I was afraid of that, but let's say modern high-end is 200TB big DB,
that's like 200*1024 1GB files, but I'm getting such time(1) timings
for 204k files on ext4:

$ time ./createfiles                      # real    0m2.157s, it's
open(O_CREAT)+close()
$ time ls -l many_files_dir/ > /dev/null # real    0m0.734s
$ time ./openfiles                          # real    0m0.297s , for
already existing ones (hot)
$ time ./openfiles                          # real    0m1.456s , for
already existing ones (cold, echo 3 > drop_caches sysctl)

Not bad in my book as a one time activity.
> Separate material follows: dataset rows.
(** ** The page table

    [map_page] fails only when a table node on the way to the entry cannot be
    allocated, so it does not fail where an entry exists. *)
Class PageTable (T : Type) := {
  map_page : Z -> Z -> Z -> T -> bool * T;
  unmap_page : Z -> T -> T;
  pte : T -> Z -> option (Z * Z);
  pte_map v p f t t' : map_page v p f t = (true, t') -> forall a, pte t' a = if decide (a = v) then Some (p, f) else pte t a;
  pte_map_fail v p f t t' : map_page v p f t = (false, t') -> forall a, pte t' a = pte t a;
  pte_remap v p f t : is_Some (pte t v) -> (map_page v p f t).1 = true;
  pte_unmap v t a : pte (unmap_page v t) a = if decide (a = v) then None else pte t a }.

(** ** Constants *)
Definition PROT_READ : Z := Z.shiftl 1 0.
Definition PROT_WRITE : Z := Z.shiftl 1 1.
Definition PROT_EXEC : Z := Z.shiftl 1 2.
Definition PROT_ACCESS : Z := Z.lor (Z.lor PROT_READ PROT_WRITE) PROT_EXEC.
Definition MAP_SHARED : Z := Z.shiftl 1 0.
Definition MAP_PRIVATE : Z := Z.shiftl 1 1.
Definition MAP_ANONYMOUS : Z := Z.shiftl 1 5.
Definition MAP_EOF_SIGBUS : Z := Z.shiftl 1 30.
Definition MAP_FILE_COPY : Z := Z.shiftl 1 29.

Definition PRESENT : Z := Z.shiftl 1 0.
Definition WRITABLE : Z := Z.shiftl 1 1.
Definition USER : Z := Z.shiftl 1 2.
Definition EXECUTE : Z := Z.shiftl 1 3.

(** [flags.contains(bit)] and [x & bit != 0] *)
Definition contains (fl bit : Z) : bool := Z.land fl bit =? bit.
Definition has (x bit : Z) : bool := negb (Z.land x bit =? 0).

Definition FAIL_ZERO_SIZE : Z := 1.
Definition FAIL_VMA_OVERLAP : Z := 2.
Definition FAIL_VA_OVERFLOW : Z := 3.
Definition FAIL_BUDDY : Z := 4.
Definition FAIL_PTE_INSTALL : Z := 5.
Definition FAIL_NO_HEAP : Z := 6.
Definition FAIL_BAD_FILECAP : Z := 7.

Definition is_file_backed (cap : Z) : bool := negb (cap =? 0) && negb (cap =? U64_MAX).

(** [x & !(PAGE_SIZE - 1)] and the rounding up to a page *)
Definition page_down (x : Z) : Z := Align.align_down x PAGE_SIZE.
Definition page_up (x : Z) : Z := Align.align_up x PAGE_SIZE.
Definition pages_of (size : Z) : Z := wrap64 (size + PAGE_SIZE - 1) / PAGE_SIZE.
Definition checked_add (x y : Z) : option Z := if x + y <? 2 ^ 64 then Some (x + y) else None.

(** ** Data *)
Record VmaRegion := mkVma {
  start : Z; end_ : Z; phys : Z; flags : Z; lazy : bool; lazy_pages : PageVec; lazy_count : Z;
  prot : Z; map_flags : Z; file_cap : Z; file_off : Z; file_len : Z; cow : bool; written : list Z }.

Definition vma_eta (r : VmaRegion) : VmaRegion :=
  mkVma (start r) (end_ r) (phys r) (flags r) (lazy r) (lazy_pages r) (lazy_count r)
    (prot r) (map_flags r) (file_cap r) (file_off r) (file_len r) (cow r) (written r).
Definition set_end : Z -> VmaRegion -> VmaRegion := ltac:(setter vma_eta end_).
Definition set_flags : Z -> VmaRegion -> VmaRegion := ltac:(setter vma_eta flags).
Definition set_prot_of : Z -> VmaRegion -> VmaRegion := ltac:(setter vma_eta prot).
Definition set_map_flags : Z -> VmaRegion -> VmaRegion := ltac:(setter vma_eta map_flags).
Definition set_lazy_pages : PageVec -> VmaRegion -> VmaRegion := ltac:(setter vma_eta lazy_pages).
Definition set_lazy_count : Z -> VmaRegion -> VmaRegion := ltac:(setter vma_eta lazy_count).
Definition set_words : list Z -> VmaRegion -> VmaRegion := ltac:(setter vma_eta written).

Record AddressSpace := mkAs {
  regions : list (option VmaRegion); heap_start : Z; heap_end : Z; stack_top : Z; hiwater_rss : Z; hiwater_vm : Z }.

Definition as_eta (a : AddressSpace) : AddressSpace :=
  mkAs (regions a) (heap_start a) (heap_end a) (stack_top a) (hiwater_rss a) (hiwater_vm a).
Definition set_regions : list (option VmaRegion) -> AddressSpace -> AddressSpace := ltac:(setter as_eta regions).
Definition set_heap_end : Z -> AddressSpace -> AddressSpace := ltac:(setter as_eta heap_end).

Definition new : AddressSpace := mkAs (replicate 128 None) 0 0 0 0 0.

(** Calls made outside the address space, oldest first. *)
Inductive call :=
  | TlbFlush (va pages : Z)
  | TlbFlushAll
  | BuddyFree (block : Z) (order : nat)
  | FileRetain (cap : Z)
  | FileRelease (cap : Z)
  | Zero (block len : Z)
  | FreeTables
  | TlbFlushLocal (va : Z)
  | CopyPage (src dst : Z)
  | Store (addr : Z) (bytes : list Z).

Record world (T : Type) := mkWorld { pt : T; page_refs : refs; last_fail : Z; log : list call }.
Arguments mkWorld {T} _ _ _ _.
Arguments pt {T} _.
Arguments page_refs {T} _.
Arguments last_fail {T} _.
Arguments log {T} _.

(** *** Region helpers *)
Definition pages (r : VmaRegion) : Z := wrap64 (end_ r - start r) / PAGE_SIZE.
Definition file_pages (r : VmaRegion) : Z := wrap64 (file_len r + PAGE_SIZE - 1) / PAGE_SIZE.
Definition tracks_written (r : VmaRegion) : bool := lazy r && is_file_backed (file_cap r).

Definition word_bit (w : Z) (i : nat) : bool := negb (Z.land (Z.shiftr w (Z.of_nat i)) 1 =? 0).
Definition is_written (r : VmaRegion) (idx : nat) : bool :=
  match written r !! (idx / 64)%nat with Some w => word_bit w (idx mod 64) | None => false end.

(** [if w.len() <= k/64 { w.resize(k/64 + 1, 0) }; w[k/64] |= 1 << (k % 64)] *)
Definition set_bit (k : nat) (w : list Z) : list Z :=
  let w := if (length w <=? k / 64)%nat then w ++ replicate (k / 64 + 1 - length w) 0 else w in
  alter (fun x => Z.lor x (Z.shiftl 1 (Z.of_nat (k mod 64)))) (k / 64)%nat w.

Definition set_written (idx : nat) (on : bool) (r : VmaRegion) : VmaRegion :=
  if on then
    if negb (tracks_written r) || (file_pages r <=? Z.of_nat idx) then r
    else set_words (set_bit idx (written r)) r
  else set_words (alter (fun w => Z.land w (not64 (Z.shiftl 1 (Z.of_nat (idx mod 64))))) (idx / 64)%nat (written r)) r.

Definition clean_file_page (r : VmaRegion) (idx : nat) : bool :=
  tracks_written r && (Z.of_nat idx <? file_pages r) && negb (is_written r idx).

Definition install_flags (r : VmaRegion) (idx : nat) (fl : Z) : Z :=
  if contains fl WRITABLE && clean_file_page r idx then Z.land fl (not64 WRITABLE) else fl.

Definition resident_pages (r : VmaRegion) : Z :=
  if file_cap r =? U64_MAX then 0 else if lazy r then lazy_count r else if negb (phys r =? 0) then pages r else 0.

(** *** Block orders *)
Fixpoint order_loop (fuel : nat) (pages cap : Z) (order : nat) : nat :=
  match fuel with
  | O => order
  | S f => if cap <? pages then order_loop f pages (Z.shiftl cap 1) (S order) else order
  end.
Definition pages_to_order (pages : Z) : nat := order_loop 64 pages 1 0.

(** The largest aligned sub-block at [i] that fits below [total]. *)
Fixpoint fit_order (k : nat) (i total : Z) : nat :=
  match k with
  | O => O
  | S k' => if total <? i + Z.shiftl 1 (Z.of_nat k) then fit_order k' i total else k
  end.
Fixpoint tail_blocks (fuel : nat) (base i total : Z) : list (Z * nat) :=
  match fuel with
  | O => []
  | S f =>
      if i <? total then
        let k := fit_order (trailing_zeros i) i total in
        (wrap64 (base + i * PAGE_SIZE), k) :: tail_blocks f base (i + Z.shiftl 1 (Z.of_nat k)) total
      else []
  end.
Definition eager_tail (base : Z) (n : Z) : list (Z * nat) :=
  if (base =? 0) || (n =? 0) then []
  else let total := Z.shiftl 1 (Z.of_nat (pages_to_order n)) in tail_blocks (Z.to_nat (total - n)) base n total.

(** *** The region table *)
Definition is_none {A} (o : option A) : bool := match o with None => true | Some _ => false end.

Fixpoint position {A} (f : A -> bool) (l : list A) : option nat :=
  match l with
  | [] => None
  | x :: l => if f x then Some 0%nat else S <$> position f l
  end.

Definition slot_for (rs : list (option VmaRegion)) : nat * list (option VmaRegion) :=
  match position is_none rs with
  | Some i => (i, rs)
  | None => (length rs, rs ++ [None])
  end.

(** [regions.iter().filter_map(|r| r.as_ref())] *)
Definition live (rs : list (option VmaRegion)) : list VmaRegion := omap id rs.

Definition overlaps (v e : Z) (r : VmaRegion) : bool := (v <? end_ r) && (start r <? e).
Definition covers (va : Z) (r : VmaRegion) : bool := (start r <=? va) && (va <? end_ r).

(** The [for slot in regions.iter_mut()] loops. *)
Fixpoint for_slots {X} (f : VmaRegion -> X -> option VmaRegion * X) (rs : list (option VmaRegion)) (x : X)
  : list (option VmaRegion) * X :=
  match rs with
  | [] => ([], x)
  | None :: rs => let '(rs, x) := for_slots f rs x in (None :: rs, x)
  | Some r :: rs => let '(o, x) := f r x in let '(rs, x) := for_slots f rs x in (o :: rs, x)
  end.

Definition find (a : AddressSpace) (va : Z) : option VmaRegion := List.find (covers va) (live (regions a)).

(** Frame of page [idx] of a demand-paged region, 0 when absent. *)
Definition frame_at (r : VmaRegion) (idx : nat) : Z := default 0 (PageVec.get (lazy_pages r) idx).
It could pose a problem
potentially with some high latency open() calls, maybe NFS or
something remote I guess.

> Even if you can open a file it doesn't mean it's not empty

Correct, I haven't investigated that rabbithole...

> or is not corrupted.

I think checksums guard users well in this case as they would get
notified that stuff is wonky (much better than wrong result/silent
data loss)

-J.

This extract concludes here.